Medicare Advantage plans can act as a "one-stop shop" for all of your health and prescription drug needs.
The majority of Medicare Advantage plans include both medical and prescription medication coverage. Many companies also manage the supply of supplemental services including vision, dental, and hearing care. Working with a single plan administrator may be more convenient for you.
Cons of Medicare Advantage plans
Medicare Advantage plans may restrict your options for health-care providers.
You can travel to any doctor or facility that accepts Medicare and get the same level of Medicare coverage for covered services under the federally controlled Medicare program. Medicare Advantage plans, on the other hand, have a more limited network of providers. Your plan may not cover your medical costs if you go out of network, or your charges may not count toward your out-of-pocket maximum.
Some services and procedures may require a doctor's recommendation as well as plan authorizations under Medicare Advantage plans.
Medicare Advantage programs use a variety of methods to try to prevent people from abusing or reusing health care. Prior authorization may be required for hospital stays, home health care, medical equipment, and some complex operations. Before they would pay for services, Medicare Advantage plans frequently demand a referral from your primary care physician to see specialists.
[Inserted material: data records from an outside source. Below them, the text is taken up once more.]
(* ===== verification/Modules.v ===== *)
(** internal/module/module.go, internal/modules/stubs/stubs.go, and the module
    halves of internal/modules/certs/certs.go and blob.go: the registry of
    modules, building the enabled ones, and starting them. *)

From S2P Require Import Prelude GoStrings Version Metrics Engine.
From S2P Require Import GoPath FileSystem AtomicFile Cert Bundle Hook Certs Blob.

Open Scope Z_scope.

(** module.BlobResource *)
Record BlobResource := mkBlobResource {
  br_Name : string;
  br_Source : string;
  br_Dest : string;
  br_Strategy : string;
  br_Verify : list string;
  br_Reload : list string
}.

(** module.Config *)
Record ModuleConfig := mkModuleConfig {
  mc_LetsencryptPath : string;
  mc_ServingDir : string;
  mc_VerifyCmd : list string;
  mc_ReloadCmd : list string;
  mc_ReloadTimeout : Z;
  mc_BlobResources : list BlobResource;
  mc_Hostname : string
}.

(** The types that implement module.Module, with their fields. *)
Inductive Module_ :=
  | CertsModule (cfg : ModuleConfig)
  | BlobModule (resources : list BlobResource) (host : string)
  | StubModule (name intent : string).

(** Module.Name *)
Definition module_Name (m : Module_) : string :=
  match m with
  | CertsModule _ => "certs"
  | BlobModule _ _ => "blob"
  | StubModule name _ => name
  end.

(** module.Factory *)
Abbreviation Factory := (ModuleConfig → result Module_).

(** stubs.intents *)
Definition intents : list (string * string) :=
  [("acme-leader", "elect a single node (cluster.Leader) to run certbot/ACME renewal; pairs with the certs module to avoid duplicate ACME orders");
   ("ratelimit", "enforce fleet-wide rate limits using cluster.Counter (atomic Incr/Decr) plus an HTTP check endpoint");
   ("ocsp", "fetch and share OCSP staples as a newest-wins engine.Provider (kind=ocsp)");
   ("pubsub", "fan out cache purge / feature flags / maintenance toggles using cluster.Topic");
   ("health", "share upstream health and membership via short-TTL cluster keys")].

(** module.Register *)
Definition Register_ (reg : gmap string Factory) (name : string) (f : Factory) : gmap string Factory :=
  <[name := f]> reg.

(** The init functions of the three module packages. *)
Definition init_certs (reg : gmap string Factory) : gmap string Factory :=
  Register_ reg "certs" (λ cfg, Ok (CertsModule cfg)).
Definition init_blob (reg : gmap string Factory) : gmap string Factory :=
  Register_ reg "blob" (λ cfg, Ok (BlobModule (mc_BlobResources cfg) (mc_Hostname cfg))).
Definition init_stubs (reg : gmap string Factory) : gmap string Factory :=
  foldl (λ reg '(name, intent), Register_ reg name (λ _, Ok (StubModule name intent))) reg intents.

(** module.registry when main starts. *)
Definition registry : gmap string Factory := init_stubs (init_certs (init_blob ∅)).

(** module.Registered *)
Definition Registered (name : string) : bool := bool_decide (is_Some (registry !! name)).

(** module.Build *)
Fixpoint Build (names : list string) (cfg : ModuleConfig) : result (list Module_) :=
  match names with
  | [] => Ok []
  | name :: names' =>
      match registry !! name with
      | None => Err (Errors ("unknown module " +:+ name))
      | Some f =>
          match f cfg with
          | Err e => Err (Errorf ("build module " +:+ name) e)
          | Ok m => match Build names' cfg with Err e => Err e | Ok ms => Ok (m :: ms) end
          end
      end
  end.

(** ** Starting *)

(** The provider Start of the certs module builds; [metrics] says whether the
    dependencies have collectors. *)
Definition certs_Start (cfg : ModuleConfig) (metrics : bool) : certsProvider :=
  {| cp_root := mc_LetsencryptPath cfg;
     cp_servingDir := mc_ServingDir cfg;
     cp_host := mc_Hostname cfg;
     cp_metrics := metrics;
     cp_runner := mkRunner CertsKind (mc_VerifyCmd cfg) (mc_ReloadCmd cfg) (mc_ReloadTimeout cfg) metrics |}.

(** The resource Start of the blob module builds. No timeout is set. *)
Definition blob_resource (metrics : bool) (r : BlobResource) : resource :=
  mkResource (br_Name r) (br_Source r) (br_Dest r) (br_Strategy r)
    (mkRunner BlobKind (br_Verify r) (br_Reload r) 0 metrics).

(** The provider Start of the blob module builds. *)
Definition blob_Start (resources : list BlobResource) (host : string) (metrics : bool) : blobProvider :=
  let rs := blob_resource metrics <$> resources in
  mkBlobProvider rs (foldl (λ m r, <[rs_name r := r]> m) ∅ rs) host.

Section Start.
Context {m : Type → Type}.
(** A provider as the engine's interface. *)
Context (certsP : certsProvider → Provider m) (blobP : blobProvider → Provider m).

(** Module.Start: the engine with what the module registered, and what it
    logged. Start of these modules does not fail. *)
Definition module_Start (mod_ : Module_) (metrics : bool) (e : Engine m) : Engine m * list string :=
  match mod_ with
  | CertsModule cfg => (Register e (certsP (certs_Start cfg metrics)), [])
  | BlobModule resources host => (Register e (blobP (blob_Start resources host metrics)), [])
  | StubModule name intent =>
      (e, ["module " +:+ name +:+ " is not implemented yet (planned: " +:+ intent +:+ ")"])
  end.
End Start.

(** ** Lemmas *)

(** The names of the registered modules. *)
Definition module_names : list string :=
  ["certs"; "blob"; "acme-leader"; "ratelimit"; "ocsp"; "pubsub"; "health"].

(** The module a name stands for. *)
Definition module_of (cfg : ModuleConfig) (name : string) : option Module_ :=
  if String.eqb name "certs" then Some (CertsModule cfg)
  else if String.eqb name "blob" then Some (BlobModule (mc_BlobResources cfg) (mc_Hostname cfg))
  else (λ x, StubModule x.1 x.2) <$> find (λ x, String.eqb name x.1) intents.

Lemma registry_lookup name cfg :
  match registry !! name with
  | Some f => ∃ mod_, f cfg = Ok mod_ ∧ module_of cfg name = Some mod_ ∧ module_Name mod_ = name
  | None => module_of cfg name = None
  end.
Proof.
  unfold registry, init_stubs, init_certs, init_blob, Register_, intents. simpl foldl.
  unfold module_of, intents. simpl find.
  repeat match goal with
  | |- context [<[?k := _]> _ !! name] =>
      destruct (decide (name = k)) as [->|?];
        [rewrite lookup_insert_eq; eexists; split; [reflexivity|]; by vm_compute
        |rewrite (lookup_insert_ne _ k name) by congruence]
  end.
  rewrite lookup_empty.
  repeat match goal with H : name ≠ _ |- _ => apply String.eqb_neq in H; rewrite H; clear H end. done.
Qed.

Lemma Build_spec names cfg :
  match Build names cfg with
  | Ok ms => Forall2 (λ name mod_, module_of cfg name = Some mod_ ∧ module_Name mod_ = name) names ms
  | Err _ => ∃ name, name ∈ names ∧ module_of cfg name = None
  end.
Proof.
  induction names as [|name names IH]; simpl; [constructor|].
  pose proof (registry_lookup name cfg) as H. destruct (registry !! name) as [f|].
  - destruct H as (mod_ & -> & Hm). destruct (Build names cfg) as [ms|e].
    + by constructor.
    + destruct IH as (n & Hn & Hno). exists n. split; [by right|done].
  - exists name. split; [left|done].
Qed.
Specific service areas are covered by Medicare Advantage plans.
Majority of Medicare Advantage plans have regional (rather than national) provider networks. To enroll you must spend at least 6 months of the year in the Medicare Advantage plan’s coverage region. This criteria may be tough to achieve if you split your time between properties in different areas.
In the end, Medicare Advantage plans may give you with more affordable coverage than you would otherwise obtain. The trade-off is that in order to get payment for covered services, you must follow the Medicare Advantage plan’s rules. People who need to see certain doctors or take certain medications can check beforehand to see if a plan is appropriate for you.